» WORK TO COMPLETE:
Of the lines below, report only those that contain "bool".

» TASK DATA:
Definition outcome (ps : list payload) (ecl minV maxV mask : Z) (boost : bool) (temp qr : arr)
    (r : option (bool * arr * arr)) : Prop :=
  (exists v e m base l cw temp' qr', encodes ps ecl minV maxV mask boost temp qr r v e m base l cw temp' qr') \/
  too_long ps ecl minV maxV qr r.

(** What the callers of the encoder must respect. *)
Record call_ok (ecl minV maxV mask : Z) (temp qr : arr) : Prop := {
  call_versions : 1 <= minV /\ minV <= maxV /\ maxV <= 40;
  call_ecl : ecl_ok ecl;
  call_mask : mask = qrcodegen_Mask_AUTO \/ mask_ok mask;
  call_temp : bytes_ok temp /\ qrcodegen_BUFFER_LEN_FOR_VERSION maxV <= Z.of_nat (length temp);
  call_qr : bytes_ok qr /\ qrcodegen_BUFFER_LEN_FOR_VERSION maxV <= Z.of_nat (length qr)
}.

Lemma buffer_len_mono v w : 1 <= v <= w -> qrcodegen_BUFFER_LEN_FOR_VERSION v <= qrcodegen_BUFFER_LEN_FOR_VERSION w.
Proof.
  intros Hv. unfold qrcodegen_BUFFER_LEN_FOR_VERSION. assert (((v * 4 + 17) * (v * 4 + 17) + 7) / 8 <= ((w * 4 + 17) * (w * 4 + 17) + 7) / 8); [|lia].
  apply Z.div_le_mono; [lia|]. nia.
Qed.

Lemma buffer_len_pos v : 1 <= v -> 0 < qrcodegen_BUFFER_LEN_FOR_VERSION v.
Proof.
  intros Hv. unfold qrcodegen_BUFFER_LEN_FOR_VERSION. assert (0 <= ((v * 4 + 17) * (v * 4 + 17) + 7) / 8) by (apply Z.div_pos; nia). lia.
Qed.

(** [qrcodegen_encodeSegmentsAdvanced] always ends, with one of the two outcomes. *)
Theorem encode_spec segs ps ecl minV maxV mask boost temp qr :
  call_ok ecl minV maxV mask temp qr -> Forall2 is_segment ps segs ->
  outcome ps ecl minV maxV mask boost temp qr (qrcodegen_encodeSegmentsAdvanced segs ecl minV maxV mask boost temp qr).
Proof.
  intros [(H1 & H2 & H3) He Hmask [Ht Lt] [Hq Lq]] Hs. unfold outcome, encodes, too_long, qrcodegen_encodeSegmentsAdvanced.
  assert (Hm : -1 <= mask <= 7) by (unfold mask_ok, qrcodegen_Mask_AUTO in *; lia). pose proof He as He'. unfold ecl_ok in He'.
  rewrite (assert_true (_ && _ && (maxV <=? _))) by (unfold qrcodegen_VERSION_MIN, qrcodegen_VERSION_MAX; rewrite !andb_true_iff, !Z.leb_le; lia).
  rewrite (assert_true (_ && (mask <=? 7))) by (rewrite !andb_true_iff, !Z.leb_le; lia). cbn [mbind option_bind].
  destruct (find_version_spec ps segs ecl maxV He H3 Hs (S (Z.to_nat (maxV - minV))) minV) as [(v & Hv & Hf & Hmin & ->)|[Hno ->]]; [lia|lia|left|right].
  2:{ split; [done|]. cbn [mbind option_bind]. exists temp. rewrite wr_some; [done|]. pose proof (buffer_len_pos maxV). lia. }
  assert (Hvo : version_ok v) by (unfold version_ok; lia).
  pose proof (buffer_len_mono v maxV ltac:(lia)) as HB.
  cbn [mbind option_bind]. pose proof (stream_length_nonneg v ps). rewrite assert_true by (rewrite negb_true_iff, Z.eqb_neq; lia). cbn [mbind option_bind].
  destruct (boost_spec boost v ecl ps Hvo He Hf) as (e & -> & Hboost & Heo & Hfe). cbn [mbind option_bind].
  destruct (layout_spec v e Hvo Heo) as (l & Hl & Hok). destruct (capacity_layout v e l Hl) as (_ & Hcap & _).
  destruct Hfe as [Hcf Hle]. rewrite <- Hcap in Hle.
  destruct (encode_data_spec v e l ps segs qr Hvo Heo Hl Hs Hcf Hle Hq) as (q1 & -> & L1 & B1 & D1); [lia|]. cbn [mbind option_bind].
  destruct (draw_modules_spec v e l temp q1 Hvo Heo Hl Ht B1) as (t' & q2 & cw & -> & Gt & Lt' & Pt & G2 & L2 & Bc & Lc & Hc & Hd & Hw); [lia..|].
  cbn [mbind option_bind]. set (base := pix q2).
  destruct (choose_mask_spec v e t' base (length qr) Heo Gt Pt mask q2) as (q3 & m & -> & Hn3 & Hmo & Hforced & Hauto); [|done|].
  { split; [done|]. split; [congruence|done]. }
  cbn [mbind option_bind]. rewrite assert_true by (unfold mask_ok in Hmo; rewrite andb_true_iff, !Z.leb_le; lia). cbn [mbind option_bind].
  destruct (finish_spec v e t' base (length qr) Heo Gt Pt m q3 Hmo Hn3) as (q4 & q5 & -> & E5 & _ & G5 & L5 & P5). cbn [mbind option_bind].
  rewrite E5. cbn [mbind option_bind]. exists v, e, m, base, l, cw, t', q5.
  split; [done|]. split; [done|]. split; [done|]. split; [done|]. split; [done|]. split; [done|]. split; [split; [done|by rewrite <- Hcap]|].
  split; [done|]. split; [done|]. split; [done|]. split; [|split; [done|split; [done|split; [done|done]]]].
  constructor; try done; [by rewrite Hd|]. intros i Hi k Hk. destruct (Hw i Hi) as (ecc & Ew & _ & _ & Hr). by apply Hr.
Qed.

» RESPONSE TO THIS TASK:
Definition outcome (ps : list payload) (ecl minV maxV mask : Z) (boost : bool) (temp qr : arr)
    (r : option (bool * arr * arr)) : Prop :=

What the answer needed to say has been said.